Every line containing the word "CudaKernelError" is to be copied from the data below.

----------------

(** ** Later calls *)

Lemma rd_step_aligned sched launch_ok width height result w w' :
  umod width BLOCK = 0 -> umod height BLOCK = 0 ->
  rd_step sched launch_ok width height result w ≠ Exited DimensionError w'.
Proof.
  intros Hw Hh. unfold rd_step. destruct (decide _) as [[H|H]|_]; try contradiction.
  destruct (U w) as [u|]; [|discriminate]. destruct (V w) as [v|]; [|discriminate].
  destruct launch_ok; [|discriminate].
  destruct (rd_kernel_launch _ sched (u, v)) as [[u' v']|]; [|discriminate].
  destruct (decide _); discriminate.
Qed.

(** What a first call that returned leaves behind: the two buffers hold
    the fields [initializeConcentrations] made, advanced by the launch of
    that call. *)
Lemma rd_Returned_first RAND_MAX rand junk sched alloc_ok launch_ok width height
    result wA result1 :
  rd RAND_MAX rand junk sched alloc_ok launch_ok width height result initial_world
  = Returned wA result1 ->
  exists uv0 u v,
    initializeConcentrations RAND_MAX rand junk width height 0
    = Some (uv0, rand_calls wA) /\
    rd_kernel_launch (rd_args width height) sched uv0 = Some (u, v) /\
    U wA = Some u /\ V wA = Some v /\ first_pass wA = false /\
    length u = Z.to_nat (umul width height) /\
    length v = Z.to_nat (umul width height).
Proof.
  unfold rd. cbn [first_pass initial_world]. unfold rd_first_pass.
  destruct alloc_ok; [|discriminate].
  cbn [log first_pass U V rand_calls trace initial_world].
  destruct (initializeConcentrations _ _ _ width height 0) as [[[_U _V] calls]|] eqn:Hi;
    [|discriminate].
  unfold rd_step. destruct (decide _); [discriminate|]. cbn [U V].
  destruct launch_ok; [|discriminate].
  destruct (rd_kernel_launch _ sched (_U, _V)) as [[u v]|] eqn:E; [|discriminate].
  destruct (decide _); [|discriminate].
  intros H; inversion H; subst; clear H. cbn [U V first_pass rand_calls log].
  exists (_U, _V), u, v. split; [reflexivity|]. split; [exact E|].
  apply rd_kernel_launch_length in E. cbn [fst snd] in E.
  unfold initializeConcentrations in Hi.
  destruct (seeded_fields junk width height) as [uv0|] eqn:Hs; simpl in Hi; [|discriminate].
  destruct (seeded_fields_length _ _ _ _ Hs) as [L1 L2].
  destruct (perturb_loop_Some RAND_MAX rand (Z.to_nat (umul width height)) 0 uv0 0)
    as (uv' & c' & Hp & M1 & M2); simpl; try lia.
  rewrite Hp in Hi. inversion Hi; subst. cbn [fst snd] in *.
  repeat split; try reflexivity; lia.
Qed.

(** C9, as the code has it: [rd] keeps no record of the dimensions of
    earlier calls.  After a first call that returned, [U] and [V] are the
    fields that call initialised and advanced by its launch, of the first
    call's number of cells.  A call with other dimensions that are multiples
    of 16 never ends in the dimension error: it launches the kernel with the
    new dimensions on these buffers.  If the launch is refused it ends in
    the kernel error, the launch recorded; if a thread goes outside the
    buffers its behaviour is undefined; otherwise the buffers hold what the
    launch with the new dimensions made of them, still with the first call's
    number of cells, nothing is allocated or initialised again, and the call
    returns the first cells of [U], as many as the new dimensions ask for,
    provided the buffer and the output have that many. *)
Theorem rd_dimensions_unchecked (RAND_MAX : Z) (rand : nat -> Z) (junk : nat -> float)
    (sched1 sched2 : schedule) (alloc1 launch1 alloc2 launch2 : bool)
    (width1 height1 width2 height2 : Z) (result0 result1 : list float) (wA : world) :
  rd RAND_MAX rand junk sched1 alloc1 launch1 width1 height1 result0 initial_world
  = Returned wA result1 ->
  (width1, height1) ≠ (width2, height2) ->
  umod width2 BLOCK = 0 -> umod height2 BLOCK = 0 ->
  exists (uv0 : fields) (u v : list float),
    initializeConcentrations RAND_MAX rand junk width1 height1 0
    = Some (uv0, rand_calls wA) /\
    rd_kernel_launch (rd_args width1 height1) sched1 uv0 = Some (u, v) /\
    U wA = Some u /\ V wA = Some v /\
    length u = Z.to_nat (umul width1 height1) /\
    length v = Z.to_nat (umul width1 height1) /\
    (forall w', rd RAND_MAX rand junk sched2 alloc2 launch2 width2 height2 result1 wA
                ≠ Exited DimensionError w') /\
    (launch2 = false ->
     rd RAND_MAX rand junk sched2 alloc2 launch2 width2 height2 result1 wA
     = Exited CudaKernelError
         {| first_pass := false; U := Some u; V := Some v; rand_calls := rand_calls wA;
            trace := trace wA ++ [EvLaunch width2 height2; EvExit CudaKernelError] |}) /\
    (launch2 = true ->
     rd_kernel_launch (rd_args width2 height2) sched2 (u, v) = None ->
     rd RAND_MAX rand junk sched2 alloc2 launch2 width2 height2 result1 wA = Undefined) /\
    (launch2 = true ->
     forall u' v' : list float,
       rd_kernel_launch (rd_args width2 height2) sched2 (u, v) = Some (u', v') ->
       length u' = Z.to_nat (umul width1 height1) /\
       length v' = Z.to_nat (umul width1 height1) /\
       ((Z.to_nat (umul width2 height2) <= Z.to_nat (umul width1 height1) /\
         Z.to_nat (umul width2 height2) <= length result1)%nat ->
        rd RAND_MAX rand junk sched2 alloc2 launch2 width2 height2 result1 wA
        = Returned
            {| first_pass := false; U := Some u'; V := Some v';
               rand_calls := rand_calls wA;
               trace := trace wA ++ [EvLaunch width2 height2;
                                     EvCopyOut (umul width2 height2)] |}
            (take (Z.to_nat (umul width2 height2)) u'
             ++ drop (Z.to_nat (umul width2 height2)) result1)) /\
       (~ (Z.to_nat (umul width2 height2) <= Z.to_nat (umul width1 height1) /\
           Z.to_nat (umul width2 height2) <= length result1)%nat ->
        rd RAND_MAX rand junk sched2 alloc2 launch2 width2 height2 result1 wA
        = Undefined)).
Proof.
  intros H1 _ Hw Hh. apply rd_Returned_first in H1.
  destruct H1 as (uv0 & u & v & Hi & Hl & HU & HV & Hfp & Lu & Lv).
  exists uv0, u, v. split; [exact Hi|]. split; [exact Hl|]. split; [exact HU|].
  split; [exact HV|]. split; [exact Lu|]. split; [exact Lv|].
  rewrite rd_later_call by exact Hfp. split; [|split; [|split]].
  - intros w'. apply rd_step_aligned; assumption.
  - intros ->. unfold rd_step. destruct (decide _) as [[H|H]|_]; try contradiction.
    rewrite HU, HV. unfold log. cbn [first_pass U V rand_calls trace].
    rewrite Hfp, HU, HV, <- app_assoc. reflexivity.
  - intros -> Hn. unfold rd_step. destruct (decide _) as [[H|H]|_]; try contradiction.
    rewrite HU, HV, Hn. reflexivity.
  - intros -> u' v' Hs. pose proof (rd_kernel_launch_length _ _ _ _ Hs) as [Lu' Lv'].
    cbn [fst snd] in Lu', Lv'. split; [lia|]. split; [lia|].
    unfold rd_step. destruct (decide _) as [[H|H]|_]; try contradiction.
    rewrite HU, HV, Hs. rewrite Lu', Lu. split; intros Hc.
    + destruct (decide _) as [_|Hn]; [|contradiction].
      unfold log. cbn [first_pass U V rand_calls trace].
      rewrite Hfp, <- app_assoc. reflexivity.
    + destruct (decide _) as [Hy|_]; [contradiction|reflexivity].
Qed.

----------------

**Result of the task**:
     = Exited CudaKernelError
            trace := trace wA ++ [EvLaunch width2 height2; EvExit CudaKernelError] |}) /\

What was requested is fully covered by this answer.